AI coding assistants introduce too many security flaws and should be a wake-up call for the industry, security researchers from Veracode warn. More often than not, the code will be functional but insecure.
The researchers tested 100 large language models’ (LLMs) coding skills, and the results are disappointing.
“Across all models and all tasks, only 55% of generation tasks result in secure code. In other words, in 45% of the tasks, the model introduces a known security flaw into the code,” the report concludes.
What’s significant is that newer, larger, and otherwise better models do not appear to generate significantly more secure code. All LLMs fared poorly on security, and this hasn’t changed over the past two years.
“The state of AI-generated code security in 2025 is worse than you think. What we found should be a wake-up call for developers, security leaders, and anyone relying on AI to move faster.”
How were the tests performed?
To test the security of AI-generated code, the researchers gave the same 80 coding tasks to 100 large language models (LLMs), varying widely in model sizes, vendors, or target applications.
The coding tasks were across four programming languages: Java, JavaScript, C#, and Python. They targeted four common vulnerabilities: SQL injection, cross-site scripting, log injection, and the use of insecure cryptographic algorithms.

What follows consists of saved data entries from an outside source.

(* ===== verification/PerfUtil.v ===== *)
(** Event attributes and counters ([perf_util.h], [perf_util.cpp]); the inline functions
    of the header are in [Scale.v]. *)
From stdpp Require Import base numbers option list strings.
From Stdlib Require Import ZArith Lia Ascii.
From S2P Require Import Prelude.
From S2P Require Import Cxx.
From S2P Require Import PerfMmap.

Definition EXCLUDE : Z := 1.
Definition INCLUDE : Z := 0.
Definition EXCLUDE_CALLCHAIN : Z := EXCLUDE.
Definition INCLUDE_CALLCHAIN : Z := INCLUDE.
Definition PERF_FORMAT_TOTAL_TIME_ENABLED : Z := Z.shiftl 1 0.
Definition PERF_FORMAT_TOTAL_TIME_RUNNING : Z := Z.shiftl 1 1.

(** The fields of [struct perf_event_attr] that the program reads or writes;
    [pa_event] is what the encoding of the event's name sets. *)
Record perf_event_attr := mk_attr {
  pa_event : Z;
  pa_size : Z;
  sample_period : Z;
  sample_type : Z;
  read_format : Z;
  disabled : Z;
  exclude_kernel : Z;
  exclude_hv : Z;
  exclude_idle : Z;
  freq : Z;
  precise_ip : Z;
  exclude_callchain_kernel : Z;
  exclude_callchain_user : Z;
  wakeup_events : Z
}.
Definition zero_attr : perf_event_attr := mk_attr 0 0 0 0 0 0 0 0 0 0 0 0 0 0.

Definition set_precise_ip p a := mk_attr (pa_event a) (pa_size a) (sample_period a) (sample_type a)
  (read_format a) (disabled a) (exclude_kernel a) (exclude_hv a) (exclude_idle a) (freq a) p
  (exclude_callchain_kernel a) (exclude_callchain_user a) (wakeup_events a).
Definition set_event e size a := mk_attr e size (sample_period a) (sample_type a)
  (read_format a) (disabled a) (exclude_kernel a) (exclude_hv a) (exclude_idle a) (freq a)
  (precise_ip a) (exclude_callchain_kernel a) (exclude_callchain_user a) (wakeup_events a).

Section Util.
(** [sizeof(struct perf_event_attr)], and [pfm_get_os_event_encoding] on the
    name, which also sees the attributes it fills in. *)
Context (sizeof_attr : Z) (pfm_encode : str -> perf_event_attr -> option perf_event_attr).

Definition perf_encode_event (event : str) (a : perf_event_attr) : bool * perf_event_attr :=
  let a := set_event (pa_event a) sizeof_attr a in
  match pfm_encode (c_str event) a with
  | Some a => (true, a)
  | None => (false, a)
  end.

(** On the kernels the agent is built for, with a version of 3.7 or later. *)
Definition perf_attr_init (a : perf_event_attr) (threshold more_sample_type : Z) : bool * perf_event_attr :=
  let st := more_sample_type in
  let st := Z.lor st PERF_SAMPLE_IP in
  let st := Z.lor st PERF_SAMPLE_CALLCHAIN in
  let st := Z.lor st PERF_SAMPLE_ADDR in
  let st := Z.lor st PERF_SAMPLE_CPU in
  let fmt := Z.lor PERF_FORMAT_TOTAL_TIME_ENABLED PERF_FORMAT_TOTAL_TIME_RUNNING in
  (true, mk_attr (pa_event a) sizeof_attr threshold st fmt 1 1 1 1
           (if threshold =? 0 then 1 else 0) (precise_ip a)
           EXCLUDE_CALLCHAIN EXCLUDE_CALLCHAIN 1).

(** [read(fd, val, 24)] returns a count or -1 and the bytes it stores; the
    comparison converts the count to the type of [sizeof]. *)
Context (sys_read : Z -> Z -> Z * list Z).

Definition perf_read_event_counter (fd : Z) : bool * list Z :=
  if fd <? 0 then (false, [])
  else
    let '(ret, bytes) := sys_read fd 24 in
    if u64 (s32 ret) <? 24 then (false, bytes) else (true, bytes).
End Util.

(** The attributes with which [process_event_list] leaves an event. *)
Definition initialised (a : perf_event_attr) : Prop :=
  exists sizeof_attr old threshold, a = (perf_attr_init sizeof_attr old threshold PERF_SAMPLE_TID).2.

(** A failed [read] is reported as success. *)
Lemma perf_read_event_counter_failed sys_read fd :
  0 <= fd -> sys_read fd 24 = (-1, []) ->
  perf_read_event_counter sys_read fd = (true, []).
Proof.
  intros Hfd Hr. unfold perf_read_event_counter. destruct (Z.ltb_spec fd 0); [lia|].
  by rewrite Hr.
Qed.

Lemma perf_attr_init_samples sizeof_attr a threshold more flag :
  flag ∈ [PERF_SAMPLE_IP; PERF_SAMPLE_ADDR; PERF_SAMPLE_CPU; PERF_SAMPLE_CALLCHAIN] ->
  has_flag (sample_type (perf_attr_init sizeof_attr a threshold more).2) flag = true.
Proof.
  intros Hf. unfold has_flag. apply negb_true_iff, Z.eqb_neq. intros H0.
  assert (exists i, flag = 2 ^ i /\ 0 <= i /\
    Z.testbit (sample_type (perf_attr_init sizeof_attr a threshold more).2) i = true)
    as (i & -> & Hi & Hb).
  { repeat (apply elem_of_cons in Hf as [->|Hf]; [|]); [exists 0|exists 3|exists 7|exists 5|by inversion Hf];
      (split; [done|split; [lia|]]); unfold perf_attr_init; cbn [snd sample_type];
      rewrite !Z.lor_spec; simpl; by rewrite ?orb_true_r. }
  apply (f_equal (fun z => Z.testbit z i)) in H0.
  rewrite Z.land_spec, Hb, Z.pow2_bits_true, Z.bits_0 in H0 by done. done.
Qed.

LLMs demonstrated the worst performance in the Java programming language, achieving only a 28.5% security pass rate. The least insecure code was in Python (61.69% pass rate), followed by JavaScript (57%) and C# (55%). Researchers believe that these results reflect the nature of the training data.
“Java has a long history as a server-side implementation language, and it predates the recognition of SQL injection as a vulnerability. Our hypothesis, therefore, is that the Java training data contains many more examples that have security vulnerabilities than the other languages,” the report reads.
The data suggests that LLMs are critically incapable of avoiding cross-site scripting and log injection vulnerabilities, only achieving a 12-13% pass rate. They fared much better when dodging the use of broken or risky cryptographic algorithms or SQL injection flaws (80-85% pass rate).
The researchers noted that AI coders rarely sanitize any of the data without a broader context.
All large LLMs with over 100 billion parameters achieved an average 50.87% pass rate, which was almost the same for the smallest, less than 20 billion parameter, models (50.65%).
“No matter how we slice the data, security performance has hardly improved in the last two years,” Veracode researchers conclude.
“While the models got better at writing functional or syntactically correct code, they were no better at writing secure code.”
It’s likely that the security of the code doesn’t improve much due to the code samples scraped from the internet, which contain many vulnerabilities – some even intentionally included – as in the WebGoat project used for teaching.
Companies using AI are at higher risk of breaches
The researchers warn that many organizations are already likely using AI-generated code, which can be introduced by open-source software maintainers, third-party vendors, and low or no-code platforms alongside their own team.
This increases the risk of costly data breaches, which lead to serious reputation, legal, and financial harm.
Steve Krouse, CEO and co-founder of Val Town, compares vibe code to legacy code in a new blog post: it’s unfamiliar, introduces new bugs with new features, and, therefore, takes a lot of time to debug.
“When you vibe code, you are incurring tech debt as fast as the LLM can spit it out,” Krouse said.
While this is perfect for prototypes and throwaway projects, Krouse warns that non-programmers who “vibe coding their billion-dollar app idea today” are unlikely to get where they want to go.